Apparel retailer Urban Outfitters (NASDAQ: URBN) plummeted almost 17% in trading on Tuesday, May 19 after the company posted disappointing first quarter earnings.
Prior to its Q1 results, investors were starting to gain hope in Urban Outfitters as its sales for the company’s name brand were beginning to pick up after three quarters of profit declines. In its Q4 results, the Urban Outfitters brand had a 4% growth in comparable sales in addition to an increase in sales at its sister brands; 6% at Anthropologie and 18% at Free People.
Urban Outfitters missed Q1 expectations all across the board. The retailer posted $0.25 earnings per share, missing Wall Street’s consensus of $0.30 by five cents. Revenue was about $20 million below Wall Street’s expectations, coming in at $739 million.
Urban Outfitters struggled to maintain name brand sales in the past because the company’s core customer base consists of shoppers ages 14 to 17, who cannot always afford premium pricing. The company has been diligently working to expand the age range of its core customers from 18-28 in an effort to improve sales. However, now it seems that premium pricing on all of Urban Outfitters clothing brands is driving its core customers between the ages of 18-28 away to its competitors like Forever 21 and H&M, which both have lower prices.

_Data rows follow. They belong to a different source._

(* ===== verification/ConfigMaps.v ===== *)
(** * The config maps of the roles

    [internal/common/configmap.go] and [vector.go], and the role builders
    [internal/controller/{name,data,journal}/configmap.go]: which files the
    config map of a role group holds and what is in them. The builder of
    operator-go that the common builder embeds is the interface
    [ConfigMapOps], with the laws its client relies on in [ConfigMapLaws]. *)

From S2P Require Import Prelude GoStd GoXml XmlUtil Api Util Security Components HdfsConf.

(** ** The embedded builder of operator-go *)

Record ConfigMap := {
  cm_Name : string;
  cm_Labels : gmap string string;
  cm_Annotations : gmap string string;
  cm_Data : gmap string string;
}.

Class ConfigMapOps := {
  cm_builder : Type;
  new_cm_builder : string → gmap string string → gmap string string → cm_builder;
  AddItem : string → string → cm_builder → cm_builder;
  GetObject : cm_builder → ConfigMap;
}.

(** [AddItem] sets a key of the data and nothing else. *)
Class ConfigMapLaws (O : ConfigMapOps) : Prop := {
  get_new : ∀ name labels annotations,
    GetObject (new_cm_builder name labels annotations)
    = {| cm_Name := name; cm_Labels := labels; cm_Annotations := annotations; cm_Data := ∅ |};
  get_add : ∀ k v b,
    let o := GetObject b in
    GetObject (AddItem k v b)
    = {| cm_Name := cm_Name o; cm_Labels := cm_Labels o; cm_Annotations := cm_Annotations o;
         cm_Data := <[k := v]> (cm_Data o) |};
}.

(** An implementation, for evaluation. *)
Definition sample_cm_ops : ConfigMapOps := {|
  cm_builder := ConfigMap;
  new_cm_builder n l a := {| cm_Name := n; cm_Labels := l; cm_Annotations := a; cm_Data := ∅ |};
  AddItem k v o :=
    {| cm_Name := cm_Name o; cm_Labels := cm_Labels o; cm_Annotations := cm_Annotations o;
       cm_Data := <[k := v]> (cm_Data o) |};
  GetObject o := o;
|}.

#[export] Instance sample_cm_laws : ConfigMapLaws sample_cm_ops.
Proof. by split. Qed.

Section with_platform.
Context {P : Platform} {MR : MapRange} {O : ConfigMapOps}.

(** ** vector.go *)

Definition IsVectorEnable (roleLoggingConfig : option LoggingSpec) : outcome bool :=
  match roleLoggingConfig with
  | None => Ret false
  | Some l => deref (EnableVectorAgent l)
  end.

Record VectorConfigParams := {
  vp_ClusterConfig : ClusterConfigSpec;
  vp_Namespace : string;
  vp_InstanceName : string;
  vp_Role : string;
  vp_GroupName : string;
}.

Definition generateVectorYAML (params : VectorConfigParams) : outcome string :=
  let aggregatorConfigMapName := VectorAggregatorConfigMapName (vp_ClusterConfig params) in
  if decide (aggregatorConfigMapName = "")
  then Err (EMsg "vectorAggregatorConfigMapName is not set")
  else MakeVectorYaml (vp_Namespace params) (vp_InstanceName params) (vp_Role params)
         (vp_GroupName params) aggregatorConfigMapName.
(** ** Claims *)

(** C6. The cache of listener addresses does not show: [createConnections]
    gives the connections (or the failure) that reading each pod's listener
    anew would give, first the web addresses of all pods in order, then the RPC
    addresses, for every answer of the API server. *)
Theorem discovery_connections_uncached {P : Platform} {MR : MapRange} R instance cfg podNames :
  ClusterConfig (Spec instance) = Some cfg →
  createConnections R instance podNames
  = http ← mmap (connection R instance (if IsTlsEnabled cfg then "https" else "http")) podNames;
    match mmap (connection R instance RpcName) podNames with
    | Ret rpc => Ret (http ++ rpc)
    | Err _ => Ret http
    | Panic w => Panic w
    | Beyond w => Beyond w
    end.
Proof. apply createConnections_eq. Qed.

(** C20. The pods the discovery lists are exactly the pods of the name node
    stateful sets, of all role groups, each once, in groups whose replica count
    is set. *)
Theorem discovery_pods {P : Platform} {MR : MapRange} instance ci nn :
  full_name_spec P → ClusterName ci = hc_Name instance →
  NoDup (getPodNames instance (RoleGroups nn)) ∧
  ∀ pod, pod ∈ getPodNames instance (RoleGroups nn) ↔
    ∃ g s n i, RoleGroups nn !! g = Some s ∧ Replicas s = Some n ∧ (0 ≤ i < n)%Z ∧
               pod = pod_name (GetFullName (group_info ci NameNodeRole g)) i.
Proof.
  intros HP Hci. split; [apply NoDup_getPodNames|]. intros pod. rewrite elem_of_getPodNames.
  assert (Heq : ∀ g, GetFullName (group_info ci NameNodeRole g)
                     = hc_Name instance +:+ "-namenode-" +:+ g).
  { intros g. rewrite HP. unfold rg_ClusterInfo. simpl. rewrite Hci. done. }
  by setoid_rewrite Heq.
Qed.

The company’s Anthropologie brand also had a surprising slowdown in sales in the month of April, with its comparable sales only increasing 1%. Comparable sales for the Urban Outfitters brand and Free People increased 5% and 17%, respectively. Urban Outfitters said it is unsure of what level of markdowns Anthropologie will receive in the second quarter.
In its Q1 conference call, Urban Outfitters CFO Francis Conforti addressed the company’s premium pricing and said they “insufficiently address[ed] [their] more casual customer.” Conforti said Urban Outfitters’ insufficiency is “certainly correctable, if not downright avoidable.” He added “In comparison to the styling misses in dresses, accessories has underperformed to the sizeable opportunity we have to participate in our customer’s purchasing of accessories. We have adjusted the team and the strategy and look for improvement in the back half of the year and continued expansion of accessories in the future.”